══ Data to examine
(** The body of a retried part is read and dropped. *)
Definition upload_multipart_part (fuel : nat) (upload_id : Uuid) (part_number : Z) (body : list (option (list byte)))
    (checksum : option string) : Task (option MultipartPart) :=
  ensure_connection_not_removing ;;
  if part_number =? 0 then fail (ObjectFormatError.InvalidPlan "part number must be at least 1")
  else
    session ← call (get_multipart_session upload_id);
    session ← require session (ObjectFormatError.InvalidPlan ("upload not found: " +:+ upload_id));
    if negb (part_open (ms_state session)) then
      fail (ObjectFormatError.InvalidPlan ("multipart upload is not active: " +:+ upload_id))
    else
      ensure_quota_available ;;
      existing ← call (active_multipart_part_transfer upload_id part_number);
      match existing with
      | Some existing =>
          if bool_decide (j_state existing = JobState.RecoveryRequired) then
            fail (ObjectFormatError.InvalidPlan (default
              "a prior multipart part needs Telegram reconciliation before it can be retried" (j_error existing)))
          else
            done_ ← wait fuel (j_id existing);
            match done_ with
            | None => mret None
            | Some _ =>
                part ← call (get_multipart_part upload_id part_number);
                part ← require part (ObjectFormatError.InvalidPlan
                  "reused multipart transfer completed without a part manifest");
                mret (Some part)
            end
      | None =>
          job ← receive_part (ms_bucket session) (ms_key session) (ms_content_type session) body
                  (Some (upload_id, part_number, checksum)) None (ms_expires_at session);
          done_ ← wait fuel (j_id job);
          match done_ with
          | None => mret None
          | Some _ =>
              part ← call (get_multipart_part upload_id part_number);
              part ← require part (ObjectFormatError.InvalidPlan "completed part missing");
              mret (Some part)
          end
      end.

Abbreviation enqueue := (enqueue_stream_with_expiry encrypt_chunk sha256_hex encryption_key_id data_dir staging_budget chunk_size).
════
» What the task requires
Return, with nothing added or dropped, the line containing "match existing with" and every line after it to the end of the listing above.

» Written answer
      match existing with
      | Some existing =>
          if bool_decide (j_state existing = JobState.RecoveryRequired) then
            fail (ObjectFormatError.InvalidPlan (default
              "a prior multipart part needs Telegram reconciliation before it can be retried" (j_error existing)))
          else
            done_ ← wait fuel (j_id existing);
            match done_ with
            | None => mret None
            | Some _ =>
                part ← call (get_multipart_part upload_id part_number);
                part ← require part (ObjectFormatError.InvalidPlan
                  "reused multipart transfer completed without a part manifest");
                mret (Some part)
            end
      | None =>
          job ← receive_part (ms_bucket session) (ms_key session) (ms_content_type session) body
                  (Some (upload_id, part_number, checksum)) None (ms_expires_at session);
          done_ ← wait fuel (j_id job);
          match done_ with
          | None => mret None
          | Some _ =>
              part ← call (get_multipart_part upload_id part_number);
              part ← require part (ObjectFormatError.InvalidPlan "completed part missing");
              mret (Some part)
          end
      end.

Abbreviation enqueue := (enqueue_stream_with_expiry encrypt_chunk sha256_hex encryption_key_id data_dir staging_budget chunk_size).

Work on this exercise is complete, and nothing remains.